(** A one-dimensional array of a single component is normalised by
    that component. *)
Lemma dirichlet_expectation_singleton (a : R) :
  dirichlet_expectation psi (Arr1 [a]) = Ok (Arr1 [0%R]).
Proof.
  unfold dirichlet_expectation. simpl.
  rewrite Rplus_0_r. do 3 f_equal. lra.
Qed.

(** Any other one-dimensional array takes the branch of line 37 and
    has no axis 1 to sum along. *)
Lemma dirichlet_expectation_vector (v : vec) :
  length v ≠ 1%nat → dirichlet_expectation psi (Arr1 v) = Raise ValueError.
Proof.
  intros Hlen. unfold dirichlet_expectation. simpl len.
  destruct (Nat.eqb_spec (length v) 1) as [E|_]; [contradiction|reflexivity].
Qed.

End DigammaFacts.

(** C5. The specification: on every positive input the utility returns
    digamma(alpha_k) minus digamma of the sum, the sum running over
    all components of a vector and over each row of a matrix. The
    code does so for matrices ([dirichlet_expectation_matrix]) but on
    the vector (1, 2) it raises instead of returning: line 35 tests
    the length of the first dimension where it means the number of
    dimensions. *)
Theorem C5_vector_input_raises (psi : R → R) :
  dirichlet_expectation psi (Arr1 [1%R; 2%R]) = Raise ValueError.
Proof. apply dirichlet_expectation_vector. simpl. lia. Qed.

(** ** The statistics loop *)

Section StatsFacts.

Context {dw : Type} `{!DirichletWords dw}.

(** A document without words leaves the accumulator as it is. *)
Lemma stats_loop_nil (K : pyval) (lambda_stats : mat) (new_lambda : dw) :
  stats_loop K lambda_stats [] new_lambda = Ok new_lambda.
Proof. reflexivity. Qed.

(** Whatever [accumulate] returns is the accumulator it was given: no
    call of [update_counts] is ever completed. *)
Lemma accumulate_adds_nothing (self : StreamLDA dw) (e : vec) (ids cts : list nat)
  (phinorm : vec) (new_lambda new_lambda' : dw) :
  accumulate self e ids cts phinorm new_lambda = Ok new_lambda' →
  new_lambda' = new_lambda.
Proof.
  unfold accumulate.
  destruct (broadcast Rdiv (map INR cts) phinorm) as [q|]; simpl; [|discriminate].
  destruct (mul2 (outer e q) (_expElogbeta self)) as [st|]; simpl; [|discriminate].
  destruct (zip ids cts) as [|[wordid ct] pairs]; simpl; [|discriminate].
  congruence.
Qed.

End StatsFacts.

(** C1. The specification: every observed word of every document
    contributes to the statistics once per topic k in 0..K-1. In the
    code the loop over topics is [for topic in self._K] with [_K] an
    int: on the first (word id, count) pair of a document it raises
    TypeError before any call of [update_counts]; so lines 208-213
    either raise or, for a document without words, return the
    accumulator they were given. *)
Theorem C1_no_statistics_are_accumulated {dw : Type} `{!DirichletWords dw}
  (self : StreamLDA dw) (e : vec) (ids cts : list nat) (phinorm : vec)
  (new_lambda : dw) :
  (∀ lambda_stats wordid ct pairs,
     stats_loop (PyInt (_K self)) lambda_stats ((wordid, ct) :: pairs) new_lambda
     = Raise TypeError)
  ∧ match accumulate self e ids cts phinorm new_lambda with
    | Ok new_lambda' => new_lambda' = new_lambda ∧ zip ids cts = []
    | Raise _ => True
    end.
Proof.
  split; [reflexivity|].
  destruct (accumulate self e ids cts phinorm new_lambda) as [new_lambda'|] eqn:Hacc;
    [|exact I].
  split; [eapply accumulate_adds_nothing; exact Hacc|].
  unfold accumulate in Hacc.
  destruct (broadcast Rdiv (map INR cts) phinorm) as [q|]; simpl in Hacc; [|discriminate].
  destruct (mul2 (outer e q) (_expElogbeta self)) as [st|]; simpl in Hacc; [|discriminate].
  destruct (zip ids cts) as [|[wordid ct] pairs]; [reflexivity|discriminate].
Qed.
* * *
= WHAT IS REQUIRED =
Reproduce each line of the material that mentions "given".

= RESULT FOR THIS EXERCISE =
(** Whatever [accumulate] returns is the accumulator it was given: no
    accumulator they were given. *)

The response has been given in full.